Les annuaires de Windows NT ont également leur propre notion des droites génériques.

  • aucun accès, par lequel le sujet ne puisse pas accéder à l'annuaire

  • lu, par lequel le sujet puisse lire ou exécuter des dossiers dans l'annuaire

  • énumérez, par lequel le sujet puisse énumérer le contenu de l'annuaire et puisse changer en un sous-répertoire dans cet annuaire

  • ajoutez, par lequel le sujet puisse créer des dossiers ou des sous-répertoires dans l'annuaire

  • ajoutez et lisez, qui combine les droites génériques s'ajoute et a lu

  • changez, par lequel le sujet puisse créer, lu, exécuter, ou écrire des dossiers dans l'annuaire et pouvez supprimer des sous-répertoires

  • pleine commande, par lequel le sujet ait tous les droits au-dessus des dossiers et sous-répertoires dans l'annuaire

Comme avant, le droit d'accès spécial générique permet l'attribution d'autres combinaisons des permissions.

Quand les accès d'utilisateur un dossier, Windows NT examine d'abord le ACL du dossier. Si l'utilisateur n'est pas présent dans le ACL, et n'est pas un membre de tout groupe énuméré dans le ACL, l'accès est nié. Autrement, si n'importe quelle entrée de ACL nie l'accès d'utilisateur, Windows NT nie l'accès (c'est un démenti explicite, qui est calculé d'abord). Si l'accès n'est pas explicitement nié, et l'utilisateur est appelé dans le ACL (en tant qu'un utilisateur ou membre d'un groupe), l'utilisateur a l'union de l'ensemble de droites de chaque entrée de ACL dans laquelle l'utilisateur est appelé.

Comme exemple, supposez que Paul, Quentin, et Regina sont des utilisateurs d'un système de Windows NT. Paul et Quentin sont dans les étudiants de groupe. Quentin et Regina sont dans le personnel de groupe. L'annuaire e:\stuff a son Access Control List réglé à (le personnel, ajoutent), (Quentin, changement), (des étudiants, aucun accès). Sous cette liste, la première entrée permet à Regina de créer des sous-répertoires ou des dossiers dans e:\stuff. La troisième entrée rejette tous les membres des étudiants de groupe d'accéder à l'annuaire. La deuxième entrée permettrait à Quentin de supprimer des sous-répertoires, sauf que Quentin est dans le groupe d'étudiants, et dans Windows NT que un explicite nie (comme donné dans la troisième entrée) dépasse toutes les concessions de la permission. Par conséquent, Quentin ne peut pas accéder à l'annuaire.

Maintenant, laissez Regina créer un plugh de sous-répertoire dans e:\stuff. Elle rejette alors l'accès de Paul, mais veut permettre à Quentin d'avoir accès de changement. Elle fait le suivant.

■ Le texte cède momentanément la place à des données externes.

(* ===== verification/RewardBook.v ===== *)
(** * Reward books: the specification both reward ledgers implement

    The core ledger (wallets and custody) and every LP epoch keep the same kind
    of book: holders with a weight, a signed correction and a claimed total,
    against an index, with running totals beside them.  [RewardBook] is the
    abstract book; the class states when a concrete state is one, and the
    projections of [types.ts] are its instances.  Solvency is proved once, for
    the abstract book. *)
From S2P Require Import Prelude JsMap Types MoveDomains Accounting.

Module Holder.
Record RewardHolder := mk {
  shares : Z;
  correction : Z;
  claimed : Z
}.
End Holder.

Module Book.
Record RewardBook := mk {
  holders : list Holder.RewardHolder;
  index : Z;
  totalShares : Z;
  totalCorrection : Z;
  totalClaimed : Z
}.
End Book.

(** A concrete state read as a book. *)
Class HasBook (S : Type) := bookOf : S -> Book.RewardBook.

Definition totalOf (f : Holder.RewardHolder -> Z) (b : Book.RewardBook) : Z :=
  sumZ (map f b.(Book.holders)).

(** Double entry: the running totals are the sums over the holders. *)
Definition Balanced {S} `{HasBook S} (s : S) : Prop :=
  let b := bookOf s in
  b.(Book.totalShares) = totalOf Holder.shares b
  /\ b.(Book.totalCorrection) = totalOf Holder.correction b
  /\ b.(Book.totalClaimed) = totalOf Holder.claimed b.

(** What a holder may still claim, and what the book as a whole owes. *)
Definition holderPending (index : Z) (h : Holder.RewardHolder) : Z :=
  accrued h.(Holder.shares) index h.(Holder.correction) - h.(Holder.claimed).
Definition bookPending {S} `{HasBook S} (s : S) : Z :=
  totalOf (holderPending (bookOf s).(Book.index)) (bookOf s).
Definition bookLiability {S} `{HasBook S} (s : S) : Z :=
  let b := bookOf s in
  accrued b.(Book.totalShares) b.(Book.index) b.(Book.totalCorrection) - b.(Book.totalClaimed).

(** ** The instances *)

Definition walletHolder (p : Wallet.IndexedPosition) : Holder.RewardHolder :=
  Holder.mk p.(Wallet.rawTrfl) p.(Wallet.correction) p.(Wallet.claimed).
Definition custodyHolder (c : Custody.IndexedCustodyPosition) : Holder.RewardHolder :=
  Holder.mk c.(Custody.shares) c.(Custody.correction) c.(Custody.claimed).
Definition lpHolder (p : LpPos.IndexedLpPosition) : Holder.RewardHolder :=
  Holder.mk p.(LpPos.shares) p.(LpPos.correction) p.(LpPos.claimed).

(** The core book: every wallet, then custody. *)
#[export] Instance coreBook : HasBook Proj.ProtocolProjection :=
  fun p => Book.mk
    (custodyHolder p.(Proj.custody) :: map walletHolder (jsValues p.(Proj.positions)))
    p.(Proj.currentIndex) p.(Proj.eligibleSupply) p.(Proj.aggregateCorrection)
    (p.(Proj.lifetimeMaterialized) + p.(Proj.lifetimeCustodyRouted)).

#[export] Instance epochBook : HasBook LpEpoch.IndexedLpEpoch :=
  fun e => Book.mk (map lpHolder (jsValues e.(LpEpoch.positions)))
    e.(LpEpoch.index) e.(LpEpoch.totalShares) e.(LpEpoch.aggregateCorrection)
    e.(LpEpoch.lifetimeClaimed).

(** ** Laws of every book *)

Section BookLaws.
Context {S : Type} `{HasBook S}.
Implicit Types s : S.

(** Holders can never claim, together, more than the book owes. *)
Lemma balanced_solvent s : Balanced s -> bookPending s <= bookLiability s.
Proof.
  intros (Hs & Hc & Hp). unfold bookPending, bookLiability, totalOf in *. cbv zeta in *.
  rewrite Hs, Hc, Hp. unfold holderPending. rewrite sumZ_map_sub.
  pose proof (accrued_sum_le Holder.shares Holder.correction
    (bookOf s).(Book.index) (bookOf s).(Book.holders)). lia.
Qed.

(** A holder with nothing negative pending is owed at most the liability. *)
Lemma balanced_pending_le s h :
  Balanced s -> h ∈ (bookOf s).(Book.holders) ->
  Forall (fun h' => 0 <= holderPending (bookOf s).(Book.index) h') (bookOf s).(Book.holders) ->
  holderPending (bookOf s).(Book.index) h <= bookLiability s.
Proof.
  intros Hb Hin Hall. pose proof (balanced_solvent s Hb). etrans; [|done].
  unfold bookPending, totalOf. clear -Hin Hall.
  induction Hin as [h l|h x l Hin IH]; inversion Hall as [|?? Hx Hl]; subst; cbn.
  - enough (0 <= sumZ (map (holderPending (bookOf s).(Book.index)) l)) by lia.
    apply sumZ_nonneg. by apply Forall_map.
  - specialize (IH Hl). lia.
Qed.
End BookLaws.

(** The concrete liabilities are the liabilities of the books. *)
Lemma coreIndexedLiability_book p x : coreIndexedLiability p = Returns x -> x = bookLiability p.
Proof.
  intros [-> _]%coreIndexedLiability_inv. unfold bookLiability, bookOf, coreBook. cbn. lia.
Qed.

Lemma lpIndexedLiability_book e x : lpIndexedLiability e = Returns x -> x = bookLiability e.
Proof. intros [-> _]%lpIndexedLiability_inv. done. Qed.

Lemma balanced_core p :
  Balanced p <->
  p.(Proj.eligibleSupply)
    = sumZ (map Wallet.rawTrfl (jsValues p.(Proj.positions))) + p.(Proj.custody).(Custody.shares)
  /\ p.(Proj.aggregateCorrection)
    = sumZ (map Wallet.correction (jsValues p.(Proj.positions))) + p.(Proj.custody).(Custody.correction)
  /\ p.(Proj.lifetimeMaterialized) + p.(Proj.lifetimeCustodyRouted)
    = sumZ (map Wallet.claimed (jsValues p.(Proj.positions))) + p.(Proj.custody).(Custody.claimed).
Proof.
  unfold Balanced, totalOf, bookOf, coreBook. cbn. rewrite !map_map.
  change (fun x => Holder.shares (walletHolder x)) with Wallet.rawTrfl.
  change (fun x => Holder.correction (walletHolder x)) with Wallet.correction.
  change (fun x => Holder.claimed (walletHolder x)) with Wallet.claimed. lia.
Qed.

Lemma balanced_epoch e :
  Balanced e <->
  e.(LpEpoch.totalShares) = sumZ (map LpPos.shares (jsValues e.(LpEpoch.positions)))
  /\ e.(LpEpoch.aggregateCorrection) = sumZ (map LpPos.correction (jsValues e.(LpEpoch.positions)))
  /\ e.(LpEpoch.lifetimeClaimed) = sumZ (map LpPos.claimed (jsValues e.(LpEpoch.positions))).
Proof. unfold Balanced, totalOf, bookOf, epochBook. cbn. rewrite !map_map. cbn. done. Qed.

  • Créez e:\stuff \ plugh ; son ACL est (le personnel, ajoutent), (Quentin, changement), (des étudiants, aucun accès).

  • Supprimez la dernière entrée dans le ACL ; de la deuxième entrée, ceci donne l'accès de changement de Quentin.

  • Ajoutez l'entrée (Paul, aucun accès) au ACL.

La dernière étape est superflue, parce que Windows NT nie l'accès par défaut, mais il est plus sûr de l'ajouter de toute façon, de peur que les étudiants de groupe soient donnés des droits. Si cela se produit, Paul obtiendrait droites à moins que (Paul, aucun accès) l'entrée aient été présente.